━━━ TASK INPUT ━━━

Lemma testbit_word w i : word32 w -> 32 <= i -> Z.testbit w i = false.
Proof. intros H Hi. apply (testbit_high w 32); [done|lia]. Qed.

Lemma testbit_complement w i : word32 w -> 0 <= i < 32 -> Z.testbit (4294967295 - w) i = negb (Z.testbit w i).
Proof.
  intros H Hi. rewrite <- lnot_word by done. unfold u32. change 4294967296 with (2 ^ 32).
  rewrite Z.mod_pow2_bits_low by lia. apply Z.lnot_spec; lia.
Qed.

(** A word is held right together with its complement only if no bit is stuck. *)
Lemma stuck_both z o w : word32 z -> word32 o -> word32 w ->
  stuck z o w = w -> stuck z o (4294967295 - w) = 4294967295 - w -> z = 0 /\ o = 0.
Proof.
  intros Hz Ho Hw E1 E2.
  assert (K : forall i, 0 <= i -> Z.testbit z i = false /\ Z.testbit o i = false).
  { intros i Hi. destruct (Z.lt_ge_cases i 32) as [Hi'|Hi']; [|split; by apply testbit_word].
    apply (f_equal (fun x => Z.testbit x i)) in E1, E2. unfold stuck in *. rewrite Z.lor_spec, Z.ldiff_spec in E1, E2.
    rewrite testbit_complement in E2 by (done || lia). destruct (Z.testbit w i), (Z.testbit z i), (Z.testbit o i); done. }
  split; apply Z.bits_inj'; intros i Hi; rewrite Z.bits_0; by apply K.
Qed.

Lemma stuck_none w : stuck 0 0 w = w.
Proof. unfold stuck. by rewrite Z.ldiff_0_r, Z.lor_0_r. Qed.
(** The length and the line; without one, it waits for ever. *)
Definition readline (prompt : list Z) : K (Z * list Z) :=
  puts prompt;;
  s ← get;
  match keyboard s with
  | [] => out_of_fuel
  | Line l :: rest => put (Shell (ram s) (dev s) (vars s) (text s) rest);; mret (Z.of_nat (length l), l)
  | Ctrl_C :: rest => put (Shell (ram s) (dev s) (vars s) (text s) rest);; mret (-1, [])
  end.

Definition arg (argv : list (list Z)) (i : nat) : K (list Z) := lift (arr_get argv i).
Definition hex (argv : list (list Z)) (i : nat) : K Z := a ← arg argv i; mret (fst (simple_strtoul a 16)).
(** An address, to which [base_address] is added. *)
Definition based (argv : list (list Z)) (i : nat) : K Z := a ← hex argv i; b ← gets (fun s => base_address (vars s)); mret (u32 (a + b)).

(** ** md *)

Definition do_mem_md (cmdtp : cmd_tbl) (flag : Z) (argv : list (list Z)) : K Z :=
  g ← gets vars;
  if (length argv <? 2)%nat then cmd_usage cmdtp
  else
    p ← (if Z.land flag CMD_FLAG_REPEAT =? 0 then
           a0 ← arg argv 0;
           let size := cmd_get_data_size a0 4 in
           if size <? 0 then mret None
           else
             addr ← based argv 1;
             len ← (if (2 <? length argv)%nat then hex argv 2 else mret (dp_last_length g));
             mret (Some (addr, size, len))
         else mret (Some (dp_last_addr g, dp_last_size g, dp_last_length g)));
    match p with
    | None => mret 1
    | Some (addr, size, len) =>
        if size =? 0 then fault
        else
          '(_, t) ← on_ram (print_buffer ctrlc addr addr size len (DISP_LINE_LEN / size));
          puts t;;
          set_vars (set_dp (u32 (addr + size * len)) size len);;
          mret 0
    end.

(** ** mw *)

Fixpoint fill_loop (count : nat) (size addr writeval : Z) : M unit :=
  match count with
  | O => mret tt
  | S count => store_unit size addr writeval;; fill_loop count size (u32 (addr + size)) writeval
  end.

━━━

→ TASK: Needed here are the exact lines from the start of the material through the line that contains "if size <? 0 then mret None", and no others.

→ WRITTEN ANSWER:
Lemma testbit_word w i : word32 w -> 32 <= i -> Z.testbit w i = false.
Proof. intros H Hi. apply (testbit_high w 32); [done|lia]. Qed.

Lemma testbit_complement w i : word32 w -> 0 <= i < 32 -> Z.testbit (4294967295 - w) i = negb (Z.testbit w i).
Proof.
  intros H Hi. rewrite <- lnot_word by done. unfold u32. change 4294967296 with (2 ^ 32).
  rewrite Z.mod_pow2_bits_low by lia. apply Z.lnot_spec; lia.
Qed.

(** A word is held right together with its complement only if no bit is stuck. *)
Lemma stuck_both z o w : word32 z -> word32 o -> word32 w ->
  stuck z o w = w -> stuck z o (4294967295 - w) = 4294967295 - w -> z = 0 /\ o = 0.
Proof.
  intros Hz Ho Hw E1 E2.
  assert (K : forall i, 0 <= i -> Z.testbit z i = false /\ Z.testbit o i = false).
  { intros i Hi. destruct (Z.lt_ge_cases i 32) as [Hi'|Hi']; [|split; by apply testbit_word].
    apply (f_equal (fun x => Z.testbit x i)) in E1, E2. unfold stuck in *. rewrite Z.lor_spec, Z.ldiff_spec in E1, E2.
    rewrite testbit_complement in E2 by (done || lia). destruct (Z.testbit w i), (Z.testbit z i), (Z.testbit o i); done. }
  split; apply Z.bits_inj'; intros i Hi; rewrite Z.bits_0; by apply K.
Qed.

Lemma stuck_none w : stuck 0 0 w = w.
Proof. unfold stuck. by rewrite Z.ldiff_0_r, Z.lor_0_r. Qed.
(** The length and the line; without one, it waits for ever. *)
Definition readline (prompt : list Z) : K (Z * list Z) :=
  puts prompt;;
  s ← get;
  match keyboard s with
  | [] => out_of_fuel
  | Line l :: rest => put (Shell (ram s) (dev s) (vars s) (text s) rest);; mret (Z.of_nat (length l), l)
  | Ctrl_C :: rest => put (Shell (ram s) (dev s) (vars s) (text s) rest);; mret (-1, [])
  end.

Definition arg (argv : list (list Z)) (i : nat) : K (list Z) := lift (arr_get argv i).
Definition hex (argv : list (list Z)) (i : nat) : K Z := a ← arg argv i; mret (fst (simple_strtoul a 16)).
(** An address, to which [base_address] is added. *)
Definition based (argv : list (list Z)) (i : nat) : K Z := a ← hex argv i; b ← gets (fun s => base_address (vars s)); mret (u32 (a + b)).

(** ** md *)

Definition do_mem_md (cmdtp : cmd_tbl) (flag : Z) (argv : list (list Z)) : K Z :=
  g ← gets vars;
  if (length argv <? 2)%nat then cmd_usage cmdtp
  else
    p ← (if Z.land flag CMD_FLAG_REPEAT =? 0 then
           a0 ← arg argv 0;
           let size := cmd_get_data_size a0 4 in
           if size <? 0 then mret None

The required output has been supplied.